- _WHAT THIS TASK INVOLVES_: Begin with the first line of the entries below and reproduce each line exactly, ending with the line that holds "(** * The documents *)".

- _Collected data_:
--------------------------------
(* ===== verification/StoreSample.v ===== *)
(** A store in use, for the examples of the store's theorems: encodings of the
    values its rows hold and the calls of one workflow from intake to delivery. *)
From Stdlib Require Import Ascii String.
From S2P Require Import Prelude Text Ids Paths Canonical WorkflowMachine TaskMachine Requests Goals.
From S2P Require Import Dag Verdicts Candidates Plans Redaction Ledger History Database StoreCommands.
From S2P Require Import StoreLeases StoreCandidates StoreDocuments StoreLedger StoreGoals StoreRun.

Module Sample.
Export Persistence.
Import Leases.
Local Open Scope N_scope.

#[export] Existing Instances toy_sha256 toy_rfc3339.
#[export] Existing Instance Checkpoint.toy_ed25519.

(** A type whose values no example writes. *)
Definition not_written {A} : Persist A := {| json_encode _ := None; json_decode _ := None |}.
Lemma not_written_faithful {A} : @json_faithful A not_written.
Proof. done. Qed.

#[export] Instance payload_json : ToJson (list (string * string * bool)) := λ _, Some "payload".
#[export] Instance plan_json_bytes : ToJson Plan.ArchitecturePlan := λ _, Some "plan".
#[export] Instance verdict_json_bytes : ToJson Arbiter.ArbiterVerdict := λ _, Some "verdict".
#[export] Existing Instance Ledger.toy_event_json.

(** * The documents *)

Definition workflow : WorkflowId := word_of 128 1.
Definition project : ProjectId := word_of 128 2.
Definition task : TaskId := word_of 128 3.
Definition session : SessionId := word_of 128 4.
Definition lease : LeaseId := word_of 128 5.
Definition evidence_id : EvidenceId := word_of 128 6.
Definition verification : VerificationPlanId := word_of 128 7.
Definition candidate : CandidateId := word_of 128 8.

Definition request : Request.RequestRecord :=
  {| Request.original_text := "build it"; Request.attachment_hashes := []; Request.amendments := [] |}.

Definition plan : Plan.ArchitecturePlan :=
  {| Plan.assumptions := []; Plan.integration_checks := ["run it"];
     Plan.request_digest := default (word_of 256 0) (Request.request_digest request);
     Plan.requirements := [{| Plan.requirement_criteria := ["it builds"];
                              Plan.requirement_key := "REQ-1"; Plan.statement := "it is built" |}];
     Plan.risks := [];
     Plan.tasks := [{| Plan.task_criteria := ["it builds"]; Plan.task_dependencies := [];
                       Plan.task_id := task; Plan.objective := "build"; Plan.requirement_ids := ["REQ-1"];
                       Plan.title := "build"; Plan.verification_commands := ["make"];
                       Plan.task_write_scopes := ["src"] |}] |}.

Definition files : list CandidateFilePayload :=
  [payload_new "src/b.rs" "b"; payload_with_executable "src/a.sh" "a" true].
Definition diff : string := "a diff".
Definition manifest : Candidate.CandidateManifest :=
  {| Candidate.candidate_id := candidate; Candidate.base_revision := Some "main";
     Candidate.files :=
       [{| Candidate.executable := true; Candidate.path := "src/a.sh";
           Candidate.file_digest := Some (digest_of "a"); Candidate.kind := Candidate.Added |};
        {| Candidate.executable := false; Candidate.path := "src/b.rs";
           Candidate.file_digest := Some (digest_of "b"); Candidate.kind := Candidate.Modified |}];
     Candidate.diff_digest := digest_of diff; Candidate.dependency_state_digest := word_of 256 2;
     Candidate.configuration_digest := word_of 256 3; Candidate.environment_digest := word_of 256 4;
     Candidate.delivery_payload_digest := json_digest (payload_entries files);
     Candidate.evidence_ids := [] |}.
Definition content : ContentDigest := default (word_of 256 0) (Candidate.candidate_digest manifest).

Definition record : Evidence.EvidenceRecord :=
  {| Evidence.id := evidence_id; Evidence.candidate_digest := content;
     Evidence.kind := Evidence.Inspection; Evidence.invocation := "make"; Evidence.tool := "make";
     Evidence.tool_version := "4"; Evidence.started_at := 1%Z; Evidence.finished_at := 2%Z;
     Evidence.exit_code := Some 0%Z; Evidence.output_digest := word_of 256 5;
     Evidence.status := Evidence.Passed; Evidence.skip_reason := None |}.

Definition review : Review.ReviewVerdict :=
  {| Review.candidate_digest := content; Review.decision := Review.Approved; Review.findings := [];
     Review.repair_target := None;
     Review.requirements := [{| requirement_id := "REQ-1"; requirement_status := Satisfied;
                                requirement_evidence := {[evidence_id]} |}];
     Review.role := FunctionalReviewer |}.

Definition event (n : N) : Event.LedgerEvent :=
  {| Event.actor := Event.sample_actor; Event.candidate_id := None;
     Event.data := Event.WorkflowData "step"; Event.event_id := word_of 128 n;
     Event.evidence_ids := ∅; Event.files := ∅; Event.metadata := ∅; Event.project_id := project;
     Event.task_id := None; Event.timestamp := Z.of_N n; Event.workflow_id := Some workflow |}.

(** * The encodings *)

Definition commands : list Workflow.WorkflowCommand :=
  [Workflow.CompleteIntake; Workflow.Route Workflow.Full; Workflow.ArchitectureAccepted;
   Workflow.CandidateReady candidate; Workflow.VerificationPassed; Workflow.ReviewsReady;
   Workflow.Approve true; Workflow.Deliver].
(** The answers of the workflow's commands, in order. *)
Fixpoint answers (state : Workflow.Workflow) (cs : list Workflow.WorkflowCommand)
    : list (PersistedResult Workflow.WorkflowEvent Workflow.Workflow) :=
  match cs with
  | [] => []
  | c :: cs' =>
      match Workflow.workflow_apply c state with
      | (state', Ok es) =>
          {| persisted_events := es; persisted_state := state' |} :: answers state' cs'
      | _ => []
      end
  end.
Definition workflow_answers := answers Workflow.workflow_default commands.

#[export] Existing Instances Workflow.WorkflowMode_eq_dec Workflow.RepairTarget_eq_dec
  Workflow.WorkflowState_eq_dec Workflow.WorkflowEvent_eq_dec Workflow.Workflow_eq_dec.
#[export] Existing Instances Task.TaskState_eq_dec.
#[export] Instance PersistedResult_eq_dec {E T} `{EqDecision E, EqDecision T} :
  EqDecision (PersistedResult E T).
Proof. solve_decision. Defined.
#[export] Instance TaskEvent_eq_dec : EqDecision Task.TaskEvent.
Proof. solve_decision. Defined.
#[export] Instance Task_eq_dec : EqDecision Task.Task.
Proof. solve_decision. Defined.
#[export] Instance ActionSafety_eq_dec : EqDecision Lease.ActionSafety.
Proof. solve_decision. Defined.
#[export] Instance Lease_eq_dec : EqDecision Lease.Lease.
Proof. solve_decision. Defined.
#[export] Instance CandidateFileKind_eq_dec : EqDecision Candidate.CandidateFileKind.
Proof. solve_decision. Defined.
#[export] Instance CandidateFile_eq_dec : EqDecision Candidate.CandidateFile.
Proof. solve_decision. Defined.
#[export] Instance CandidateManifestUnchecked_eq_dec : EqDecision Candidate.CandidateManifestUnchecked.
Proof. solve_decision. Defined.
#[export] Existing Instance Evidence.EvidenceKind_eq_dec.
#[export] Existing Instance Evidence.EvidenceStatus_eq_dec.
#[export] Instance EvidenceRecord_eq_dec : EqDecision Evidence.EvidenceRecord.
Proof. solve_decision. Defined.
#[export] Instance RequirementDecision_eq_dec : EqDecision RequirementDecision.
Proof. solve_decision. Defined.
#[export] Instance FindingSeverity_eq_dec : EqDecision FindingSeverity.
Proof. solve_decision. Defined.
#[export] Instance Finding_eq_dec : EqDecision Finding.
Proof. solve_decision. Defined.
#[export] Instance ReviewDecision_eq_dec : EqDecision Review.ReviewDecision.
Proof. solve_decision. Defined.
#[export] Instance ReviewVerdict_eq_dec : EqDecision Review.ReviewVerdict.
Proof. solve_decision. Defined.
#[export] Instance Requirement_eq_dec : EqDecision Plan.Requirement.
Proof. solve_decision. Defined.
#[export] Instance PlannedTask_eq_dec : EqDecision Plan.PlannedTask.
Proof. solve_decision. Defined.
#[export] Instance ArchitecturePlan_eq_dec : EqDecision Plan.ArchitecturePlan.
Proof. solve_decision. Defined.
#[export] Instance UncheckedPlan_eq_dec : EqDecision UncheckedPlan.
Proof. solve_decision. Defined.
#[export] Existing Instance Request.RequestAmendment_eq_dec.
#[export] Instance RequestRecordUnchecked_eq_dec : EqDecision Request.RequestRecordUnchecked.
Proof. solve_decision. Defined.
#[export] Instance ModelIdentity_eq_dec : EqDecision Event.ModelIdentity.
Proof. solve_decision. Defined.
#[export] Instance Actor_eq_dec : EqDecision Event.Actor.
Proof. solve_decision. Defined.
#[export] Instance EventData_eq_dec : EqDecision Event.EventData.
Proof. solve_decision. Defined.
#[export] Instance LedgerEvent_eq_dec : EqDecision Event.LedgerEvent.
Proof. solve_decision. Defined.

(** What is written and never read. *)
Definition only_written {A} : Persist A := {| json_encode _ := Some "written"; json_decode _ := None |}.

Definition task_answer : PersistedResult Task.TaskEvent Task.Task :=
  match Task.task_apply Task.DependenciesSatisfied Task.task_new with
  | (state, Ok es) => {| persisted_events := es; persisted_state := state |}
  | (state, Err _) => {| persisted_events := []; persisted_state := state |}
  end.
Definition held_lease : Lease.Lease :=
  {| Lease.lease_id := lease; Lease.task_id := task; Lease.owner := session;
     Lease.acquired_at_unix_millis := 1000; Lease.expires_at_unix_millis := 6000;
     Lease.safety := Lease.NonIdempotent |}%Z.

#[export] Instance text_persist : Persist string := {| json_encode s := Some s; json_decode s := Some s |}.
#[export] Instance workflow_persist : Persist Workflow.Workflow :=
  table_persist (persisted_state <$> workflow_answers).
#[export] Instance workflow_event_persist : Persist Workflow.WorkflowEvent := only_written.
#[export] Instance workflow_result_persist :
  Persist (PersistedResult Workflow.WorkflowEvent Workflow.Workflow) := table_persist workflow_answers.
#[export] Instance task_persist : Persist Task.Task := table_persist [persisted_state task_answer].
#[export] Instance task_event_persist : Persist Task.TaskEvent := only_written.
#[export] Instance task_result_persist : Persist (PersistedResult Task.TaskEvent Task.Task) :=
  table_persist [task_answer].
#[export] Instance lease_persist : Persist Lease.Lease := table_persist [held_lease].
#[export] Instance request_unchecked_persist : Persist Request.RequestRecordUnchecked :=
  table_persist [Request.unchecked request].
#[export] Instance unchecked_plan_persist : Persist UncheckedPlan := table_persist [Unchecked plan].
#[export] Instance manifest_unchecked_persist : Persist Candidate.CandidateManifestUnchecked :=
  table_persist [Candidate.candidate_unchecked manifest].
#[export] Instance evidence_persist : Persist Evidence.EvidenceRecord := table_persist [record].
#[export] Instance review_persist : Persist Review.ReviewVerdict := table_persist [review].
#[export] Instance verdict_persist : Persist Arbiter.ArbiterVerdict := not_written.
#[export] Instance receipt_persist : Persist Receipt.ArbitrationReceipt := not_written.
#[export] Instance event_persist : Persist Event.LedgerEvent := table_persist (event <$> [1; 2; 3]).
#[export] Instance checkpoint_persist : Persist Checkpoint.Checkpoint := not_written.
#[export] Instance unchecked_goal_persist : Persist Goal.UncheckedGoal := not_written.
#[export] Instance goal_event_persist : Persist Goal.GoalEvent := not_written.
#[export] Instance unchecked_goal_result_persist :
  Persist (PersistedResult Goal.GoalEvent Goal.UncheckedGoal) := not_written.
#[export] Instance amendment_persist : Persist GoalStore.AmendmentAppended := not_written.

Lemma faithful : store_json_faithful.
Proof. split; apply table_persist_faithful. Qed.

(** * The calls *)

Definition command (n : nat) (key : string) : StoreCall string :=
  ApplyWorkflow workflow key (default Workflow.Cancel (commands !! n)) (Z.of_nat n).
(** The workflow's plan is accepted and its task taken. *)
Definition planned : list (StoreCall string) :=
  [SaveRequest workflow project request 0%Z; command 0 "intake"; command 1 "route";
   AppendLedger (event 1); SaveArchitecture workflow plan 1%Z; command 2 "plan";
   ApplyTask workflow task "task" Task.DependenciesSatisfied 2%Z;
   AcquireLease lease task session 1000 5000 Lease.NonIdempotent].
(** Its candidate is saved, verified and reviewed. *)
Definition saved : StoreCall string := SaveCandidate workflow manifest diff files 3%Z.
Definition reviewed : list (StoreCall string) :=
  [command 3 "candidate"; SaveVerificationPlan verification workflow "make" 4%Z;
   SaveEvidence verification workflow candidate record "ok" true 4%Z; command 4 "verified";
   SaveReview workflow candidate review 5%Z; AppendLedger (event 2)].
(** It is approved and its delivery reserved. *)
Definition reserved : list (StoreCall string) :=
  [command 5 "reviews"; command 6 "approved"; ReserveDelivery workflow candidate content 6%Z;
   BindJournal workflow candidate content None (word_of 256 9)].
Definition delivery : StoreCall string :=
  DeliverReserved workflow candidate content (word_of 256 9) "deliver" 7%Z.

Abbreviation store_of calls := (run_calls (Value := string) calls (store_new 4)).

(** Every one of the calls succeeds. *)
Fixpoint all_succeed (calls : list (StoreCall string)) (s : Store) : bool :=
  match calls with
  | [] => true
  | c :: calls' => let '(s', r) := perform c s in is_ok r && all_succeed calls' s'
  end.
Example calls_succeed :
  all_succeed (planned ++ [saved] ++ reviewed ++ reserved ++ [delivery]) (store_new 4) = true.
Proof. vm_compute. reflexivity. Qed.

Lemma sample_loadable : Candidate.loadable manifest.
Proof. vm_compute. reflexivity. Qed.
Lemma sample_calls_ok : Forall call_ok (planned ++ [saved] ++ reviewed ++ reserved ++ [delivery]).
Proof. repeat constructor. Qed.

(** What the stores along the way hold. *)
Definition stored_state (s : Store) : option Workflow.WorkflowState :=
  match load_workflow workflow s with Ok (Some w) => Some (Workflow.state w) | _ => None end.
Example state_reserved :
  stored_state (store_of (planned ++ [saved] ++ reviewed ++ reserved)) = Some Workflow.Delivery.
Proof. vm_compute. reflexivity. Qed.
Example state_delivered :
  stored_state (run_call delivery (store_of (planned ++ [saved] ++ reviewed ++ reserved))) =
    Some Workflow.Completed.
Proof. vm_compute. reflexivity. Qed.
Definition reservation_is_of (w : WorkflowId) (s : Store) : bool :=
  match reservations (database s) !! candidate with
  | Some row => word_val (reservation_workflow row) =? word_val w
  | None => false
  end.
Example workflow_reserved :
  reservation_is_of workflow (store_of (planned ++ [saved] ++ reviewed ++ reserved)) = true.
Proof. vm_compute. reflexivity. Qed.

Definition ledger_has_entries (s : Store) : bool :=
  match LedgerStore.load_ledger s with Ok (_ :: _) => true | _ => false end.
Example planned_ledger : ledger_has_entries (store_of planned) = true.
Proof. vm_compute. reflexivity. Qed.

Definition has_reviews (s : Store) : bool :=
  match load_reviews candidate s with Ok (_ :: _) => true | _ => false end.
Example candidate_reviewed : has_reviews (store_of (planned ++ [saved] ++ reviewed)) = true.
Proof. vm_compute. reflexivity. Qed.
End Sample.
--------------------------------
- _TASK RESPONSE_:
(* ===== verification/StoreSample.v ===== *)
(** A store in use, for the examples of the store's theorems: encodings of the
    values its rows hold and the calls of one workflow from intake to delivery. *)
From Stdlib Require Import Ascii String.
From S2P Require Import Prelude Text Ids Paths Canonical WorkflowMachine TaskMachine Requests Goals.
From S2P Require Import Dag Verdicts Candidates Plans Redaction Ledger History Database StoreCommands.
From S2P Require Import StoreLeases StoreCandidates StoreDocuments StoreLedger StoreGoals StoreRun.

Module Sample.
Export Persistence.
Import Leases.
Local Open Scope N_scope.

#[export] Existing Instances toy_sha256 toy_rfc3339.
#[export] Existing Instance Checkpoint.toy_ed25519.

(** A type whose values no example writes. *)
Definition not_written {A} : Persist A := {| json_encode _ := None; json_decode _ := None |}.
Lemma not_written_faithful {A} : @json_faithful A not_written.
Proof. done. Qed.

#[export] Instance payload_json : ToJson (list (string * string * bool)) := λ _, Some "payload".
#[export] Instance plan_json_bytes : ToJson Plan.ArchitecturePlan := λ _, Some "plan".
#[export] Instance verdict_json_bytes : ToJson Arbiter.ArbiterVerdict := λ _, Some "verdict".
#[export] Existing Instance Ledger.toy_event_json.

(** * The documents *)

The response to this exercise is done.